Shale predictions and price predictions, sometimes they just do not get it. According to an article in today’s Financial Times, OPEC is shocked by how many hedge funds really have no clue about how the oil market works. OPEC’s Secretary General Mohammad Barkindo, who met with hedge fund managers, seemed shocked that many of them had no ‘basic understanding’ of oil and were less savvy than was widely assumed.
While it is not necessary for hedge funds to understand the market fundamentals it does shed light on one of the concerns that I have been raising. I feel that a basic misunderstanding about shale oil and its limitations could be setting the stage for a future supply squeeze down the road.

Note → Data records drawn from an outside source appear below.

(** * The French noun formatter of Scribe-Data

    A shallow embedding of
    [src/scribe_data/extract_transform/languages/French/nouns/format_nouns.py]:
    the two helpers [map_genders] and [order_annotations], the merge loop
    that builds [nouns_formatted], the normalisation pass and the final
    sort by key.

    Python strings are modelled by [string] (a sequence of bytes, the
    UTF-8 encoding of the text: splitting on the byte of the slash and
    byte-wise comparison agree with Python's code-point versions), Python
    dictionaries with string keys by [gmap string _], and Python's [set] of
    strings by [gset string]. *)

From Stdlib Require Import String Ascii.
From stdpp Require Import gmap strings list fin_maps sorting.

Local Open Scope string_scope.

(** ** The default ordering of strings *)

Definition str_le (a b : string) : Prop := String.leb a b = true.

#[global] Instance str_le_dec (a b : string) : Decision (str_le a b).
Proof. unfold str_le. apply _. Defined.

(** ** String primitives used by the script *)

(** [s.split(c)] for a separator of one character: the maximal pieces of
    [s] between occurrences of [c]; always at least one piece. *)
Fixpoint split (c : ascii) (s : string) : list string :=
  match s with
  | EmptyString => [EmptyString]
  | String a s' =>
      if Ascii.eqb a c then EmptyString :: split c s'
      else match split c s' with
           | [] => [String a EmptyString]
           | t :: ts => String a t :: ts
           end
  end.

(** [sep.join(l)]. *)
Fixpoint join (sep : string) (l : list string) : string :=
  match l with
  | [] => EmptyString
  | [x] => x
  | x :: l' => x ++ sep ++ join sep l'
  end.

(** [sorted(l)] on strings: Python's sort is a stable merge sort under the
    default ordering. *)
Definition sorted (l : list string) : list string := merge_sort str_le l.

(** ** The two helpers *)

(** Lines 34-43. *)
Definition map_genders (wikidata_gender : string) : string :=
  if decide (wikidata_gender ∈ ["masculine"; "Q499327"]) then "M"
  else if decide (wikidata_gender ∈ ["feminine"; "Q1775415"]) then "F"
  else "".

Definition single_annotations : list string := ["F"; "M"; "PL"].

(** Lines 46-61. *)
Definition order_annotations (annotation : string) : string :=
  if decide (annotation ∈ single_annotations) then annotation
  else
    let annotation_split :=
      sorted (filter (λ a, a ≠ "")
                (elements (list_to_set (split "/" annotation) : gset string))) in
    join "/" annotation_split.

(** The token list computed at line 59, as a function of the pieces. *)
Definition annotation_tokens (l : list string) : list string :=
  sorted (filter (λ a, a ≠ "") (elements (list_to_set l : gset string))).

(** The Annotation Orderer as the specification words it: fast path, then
    split, drop the empty tokens, deduplicate, sort, rejoin. *)
Definition order_annotations_spec (s : string) : string :=
  if decide (s = "F" ∨ s = "M" ∨ s = "PL") then s
  else
    let tokens := split "/" s in
    let nonempty := filter (λ a, a ≠ "") tokens in
    let distinct := remove_dups nonempty in
    join "/" (sorted distinct).

(** [c] does not occur in [s]. *)
Fixpoint no_sep (c : ascii) (s : string) : Prop :=
  match s with
  | EmptyString => True
  | String a s' => a ≠ c ∧ no_sep c s'
  end.

(** ** The merge engine

    The script keeps one global dictionary, [nouns_formatted], from
    wordforms to entries; an entry is itself a dictionary from field names
    to strings.  Subscripting a dictionary with an absent key raises
    [KeyError].  The engine is written in a state-and-exception monad over
    that global; the state also records which branches of the loop body
    have been entered, so that reachability can be stated. *)

Module Engine.

Inductive exn := KeyError (k : string).

Inductive res (A : Type) :=
  | Ok (a : A)
  | Raise (e : exn).
Arguments Ok {A} a.
Arguments Raise {A} e.

(** The places of the loop body (source lines in comments). *)
Inductive branch :=
  | SingularNew        (* 69-92: the singular is not yet a key *)
  | PluralRegistered   (* 80-83: its plural is not yet a key *)
  | PluralCollision    (* 87-92: its plural is already a key *)
  | GenderAppend       (* 100-102: stored form differs from the raw gender *)
  | GenderFieldTest    (* 104: the elif test, reading the gender field *)
  | GenderFieldSet     (* 105-107: the elif body, writing the gender field *)
  | PluralOnlyNew      (* 112: plural-only record, plural not yet a key *)
  | PluralOnlyTest     (* 115: the elif test of the plural-only branch *)
  | PluralOnlyUpdate.  (* 116-119: the elif body of the plural-only branch *)

#[global] Instance branch_eq_dec : EqDecision branch.
Proof. solve_decision. Defined.

Abbreviation entry := (gmap string string).
Abbreviation record := (gmap string string).

Record machine := Machine {
  nouns_formatted : gmap string entry;
  visited : list branch
}.

Definition M (A : Type) : Type := machine → res A * machine.

#[global] Instance M_ret : MRet M := λ A a σ, (Ok a, σ).
#[global] Instance M_bind : MBind M := λ A B f c σ,
  match c σ with
  | (Ok a, σ') => f a σ'
  | (Raise e, σ') => (Raise e, σ')
  end.

Definition raise {A} (e : exn) : M A := λ σ, (Raise e, σ).

(** [d[k]] on a dictionary value. *)
Definition subscript {V} (d : gmap string V) (k : string) : M V :=
  match d !! k with
  | Some v => mret v
  | None => raise (KeyError k)
  end.

(** [k in d.keys()]. *)
Definition has_key {V} (d : gmap string V) (k : string) : bool :=
  match d !! k with
  | Some _ => true
  | None => false
  end.

Definition get_nouns : M (gmap string entry) := λ σ, (Ok (nouns_formatted σ), σ).

(** [k in nouns_formatted]. *)
Definition contains (k : string) : M bool :=
  m ← get_nouns; mret (has_key m k).

(** [nouns_formatted[k] = e]. *)
Definition set_entry (k : string) (e : entry) : M () := λ σ,
  (Ok (), Machine (<[k := e]> (nouns_formatted σ)) (visited σ)).

(** [nouns_formatted[k][f]]. *)
Definition get_field (k f : string) : M string :=
  m ← get_nouns; e ← subscript m k; subscript e f.

(** [nouns_formatted[k][f] = v]: the entry is fetched, then updated in
    place. *)
Definition set_field (k f v : string) : M () :=
  m ← get_nouns; e ← subscript m k; set_entry k (<[f := v]> e).

Definition visit (b : branch) : M () := λ σ,
  (Ok (), Machine (nouns_formatted σ) (visited σ ++ [b])).

Definition new_singular_entry : entry := {[ "plural" := ""; "form" := "" ]}.
Definition new_plural_entry : entry := {[ "plural" := "isPlural"; "form" := "PL" ]}.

I am not alone. The Wall Street Journal reported that a “Shale trailblazer turns skeptic on soaring U.S. oil production. The Journal says that a former EOG CEO questions growth forecasts says U.S. oil isn’t a ‘big bad wolf’ disrupting energy markets.

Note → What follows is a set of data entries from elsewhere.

(** [len(v)] *)
Definition py_len (v : pyval) : result nat :=
  match v with
  | PStr s => Ok (length s)
  | PList l => Ok (length l)
  | PDict d => Ok (length d)
  | _ => Raised TypeError
  end.

(** What [for item in v] goes through: the elements of a sequence, the
    keys of a mapping, the characters of a string. *)
Definition py_iter (v : pyval) : result (list pyval) :=
  match v with
  | PStr s => Ok (map (fun c => PStr [c]) s)
  | PList l => Ok l
  | PDict d => Ok (map fst d)
  | _ => Raised TypeError
  end.

(** [k == 0] for a key of a mapping *)
Definition is_zero (k : pyval) : bool :=
  match k with
  | PInt z => Z.eqb z 0
  | PBool b => negb b
  | _ => false
  end.

(** [v[0]] *)
Definition py_first (v : pyval) : result pyval :=
  match v with
  | PList (x :: _) => Ok x
  | PStr (c :: _) => Ok (PStr [c])
  | PList [] | PStr [] => Raised IndexError
  | PDict d =>
      match find (fun kv => is_zero (fst kv)) d with
      | Some kv => Ok (snd kv)
      | None => Raised KeyError
      end
  | _ => Raised TypeError
  end.

(** [hash(v)] fails on sequences and mappings. *)
Definition hashable (v : pyval) : bool :=
  match v with
  | PList _ | PDict _ => false
  | _ => true
  end.

(** [[x for x in l if f(x)]], where [f] may raise *)
Fixpoint filter_r {A} (f : A -> result bool) (l : list A) : result (list A) :=
  match l with
  | [] => Ok []
  | x :: l' =>
      rbind (f x) (fun b =>
      rbind (filter_r f l') (fun rest =>
      Ok (if b then x :: rest else rest)))
  end.

(** *** Paths *)

Definition slash : char := 47%N.
Definition space : char := 32%N.

(** [s.split(sep)] for a separator of one character *)
Fixpoint split_char (sep : char) (s : pystr) : list pystr :=
  match s with
  | [] => [[]]
  | c :: r =>
      if N.eqb c sep then [] :: split_char sep r
      else match split_char sep r with
           | p :: ps => (c :: p) :: ps
           | [] => [[c]]
           end
  end.

(** [os.path.basename(path)], with [/] as the separator of the system *)
Definition basename (path : pystr) : pystr := last (split_char slash path) [].

(** *** The report *)

(** The entries of the two lists of the validator.  An entry is the
    f-string of the source with its path and its values; the constructor
    stands for the fixed text. *)
Inductive message :=
| BadFilename (path : pystr)
| VendorAtRoot (path : pystr)
| VendorSpaces (path vendor_folder : pystr)
| YamlSyntaxError (path e : pystr)
| YamlParseFailed (path e : pystr)
| MissingRequiredFields (path : pystr) (missing : list pystr)
| MissingIdentifier (path : pystr)
| IdentifierPrefix (path identifier : pystr)
| IdentifierNotDirect (path identifier : pystr)
| IdentifierNotGitops (path identifier : pystr)
| MissingProcess (path : pystr)
| ProcessCount (path : pystr) (n : nat)
| NoFleetImporter (path : pystr)
| MissingInput (path : pystr)
| MissingInInput (path var : pystr)
| WrongInInput (path var : pystr) (got : pyval)
| InvalidCategories (path : pystr) (invalid : list pyval)
| BadProcessArgument (path arg : pystr) (got : pyval).

Record validator := mk_validator {
  errors : list message;
  warnings : list message;
  recipe_count : nat;
  direct_count : nat;
  gitops_count : nat
}.

(** [StyleGuideValidator.__init__] *)
Definition init : validator := mk_validator [] [] 0 0 0.

(** A method of the validator: it changes the object and returns or
    raises; what it did to the object before raising stays done. *)
Definition M (A : Type) := validator -> validator * result A.

Definition ret {A} (a : A) : M A := fun v => (v, Ok a).

Definition bind {A B} (m : M A) (k : A -> M B) : M B :=
  fun v =>
    match m v with
    | (v', Ok a) => k a v'
    | (v', Raised e) => (v', Raised e)
    end.

Definition lift {A} (r : result A) : M A := fun v => (v, r).

Notation "x <- m ;; k" := (bind m (fun x => k))
  (at level 61, m at next level, right associativity).
Notation "m ;; k" := (bind m (fun _ => k))
  (at level 61, right associativity).

Definition add_error (m : message) : M unit :=
  fun v => (mk_validator (errors v ++ [m]) (warnings v) (recipe_count v)
              (direct_count v) (gitops_count v), Ok tt).

Definition add_warning (m : message) : M unit :=
  fun v => (mk_validator (errors v) (warnings v ++ [m]) (recipe_count v)
              (direct_count v) (gitops_count v), Ok tt).

Definition incr_recipe_count : M unit :=
  fun v => (mk_validator (errors v) (warnings v) (S (recipe_count v))
              (direct_count v) (gitops_count v), Ok tt).

Definition incr_direct_count : M unit :=
  fun v => (mk_validator (errors v) (warnings v) (recipe_count v)
              (S (direct_count v)) (gitops_count v), Ok tt).

Definition incr_gitops_count : M unit :=
  fun v => (mk_validator (errors v) (warnings v) (recipe_count v)
              (direct_count v) (S (gitops_count v)), Ok tt).

(** *** The checks

    The calls of [print] write progress lines and do not touch the
    object; they are left out, except in [report_results], whose output is
    the report. *)

Definition SUPPORTED_CATEGORIES : list pystr :=
  [str "Browsers"; str "Communication"; str "Developer tools"; str "Productivity"].

Definition validate_filename (recipe_path : pystr) : M unit :=
  let filename := basename recipe_path in
  if negb (endswith (str ".fleet.direct.recipe.yaml") filename
           || endswith (str ".fleet.gitops.recipe.yaml") filename)
  then add_error (BadFilename recipe_path)
  else ret tt.

Definition validate_vendor_folder (recipe_path : pystr) : M unit :=
  let path_parts := split_char slash recipe_path in
  if length path_parts <? 2
  then add_error (VendorAtRoot recipe_path)
  else
    let vendor_folder := nth (length path_parts - 2) path_parts [] in
    if contains [space] vendor_folder
    then add_error (VendorSpaces recipe_path vendor_folder)
    else ret tt.

Definition validate_required_fields (recipe_path : pystr) (data : pyval) : M unit :=
  let required_fields :=
    [str "Description"; str "Identifier"; str "Input"; str "Process"] in
  missing <- lift (filter_r
                     (fun field => rbind (py_in field data)
                                     (fun b => Ok (negb b)))
                     required_fields) ;;
  match missing with
  | _ :: _ => add_error (MissingRequiredFields recipe_path missing)
  | [] => ret tt
  end.

Definition validate_identifier (recipe_path : pystr) (data : pyval)
    (is_gitops is_direct : bool) : M unit :=
  identifier <- lift (get data (str "Identifier") (PStr [])) ;;
  if negb (truthy identifier)
  then add_error (MissingIdentifier recipe_path)
  else
    match identifier with
    | PStr ident =>
        let expected_prefix := str "com.github.fleet." in
        if negb (startswith expected_prefix ident)
        then add_error (IdentifierPrefix recipe_path ident)
        else
          let has_direct_id := contains (str ".direct.") ident in
          let has_gitops_id := contains (str ".gitops.") ident in
          if is_direct && negb has_direct_id
          then add_error (IdentifierNotDirect recipe_path ident)
          else if is_gitops && negb has_gitops_id
          then add_error (IdentifierNotGitops recipe_path ident)
          else ret tt
    | _ => lift (Raised AttributeError)
    end.

(** The loop over the stages, up to its [break]: only a stage that is a
    mapping is looked at. *)
Fixpoint has_fleet_importer (items : list pyval) : result bool :=
  match items with
  | [] => Ok false
  | item :: rest =>
      match item with
      | PDict _ =>
          rbind (get item (str "Processor") (PStr [])) (fun processor =>
          rbind (py_in (str "FleetImporter") processor) (fun found =>
          if found then Ok true else has_fleet_importer rest))
      | _ => has_fleet_importer rest
      end
  end.

Definition validate_single_processor (recipe_path : pystr) (data : pyval) : M unit :=
  process_list <- lift (get data (str "Process") (PList [])) ;;
  if negb (truthy process_list)
  then add_error (MissingProcess recipe_path)
  else
    n <- lift (py_len process_list) ;;
    (if negb (n =? 1) then add_warning (ProcessCount recipe_path n) else ret tt) ;;
    items <- lift (py_iter process_list) ;;
    found <- lift (has_fleet_importer items) ;;
    if negb found then add_error (NoFleetImporter recipe_path) else ret tt.

Definition validate_name (recipe_path : pystr) (input_section : pyval) : M unit :=
  name <- lift (get input_section (str "NAME") PNone) ;;
  match name with
  | PNone => add_error (MissingInInput recipe_path (str "NAME"))
  | _ => ret tt
  end.

Definition validate_categories (recipe_path : pystr) (input_section : pyval) : M unit :=
  categories <- lift (get input_section (str "CATEGORIES") (PList [])) ;;
  if negb (truthy categories)
  then ret tt
  else
    items <- lift (py_iter categories) ;;
    invalid_categories <-
      lift (filter_r
              (fun category =>
                 if hashable category
                 then Ok (negb (existsb (fun s => is_str s category)
                                        SUPPORTED_CATEGORIES))
                 else Raised TypeError)
              items) ;;
    match invalid_categories with
    | _ :: _ => add_error (InvalidCategories recipe_path invalid_categories)
    | [] => ret tt
    end.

The Wall Street Journal writes that “One of the pioneers of the U.S. shale boom plans to deliver a surprising message at a major energy conference here this week: U.S. oil production won’t keep growing as fast as the market seems to think.
Mark Papa, the former chief executive of industry bellwether EOG Resources Inc., EOG said in an interview he is eager to tell the assemblage of oil chieftains that a widely held view that shale-oil producers can quickly ramp up production, and sustain those levels if needed, is wrong.
“The oil market is in a state of misdirection now,” said Mr. Papa, now head of smaller shale company Centennial Resource Development Inc., CDEV suggesting future supplies might be more constrained than experts believe. “Someone needs to speak out.”
Well, we have been speaking out. The Energy Report has long warned that the market was overestimating shales ability to replace more traditional jects. Years ago, we warned that the market was underestimating shales potential impact and in recent years we warned that the market was overestimating shales ability to replace traditional energy portion. We warned that shales large decline rate and its logistics and the independent nature of the producers would make it impossible for shale oil process to replace Saudi Arabia and OPEC’s role as swing producer. We also warned about the financial fragility of some of the producers. We also warned that we can’t trust in shale alone.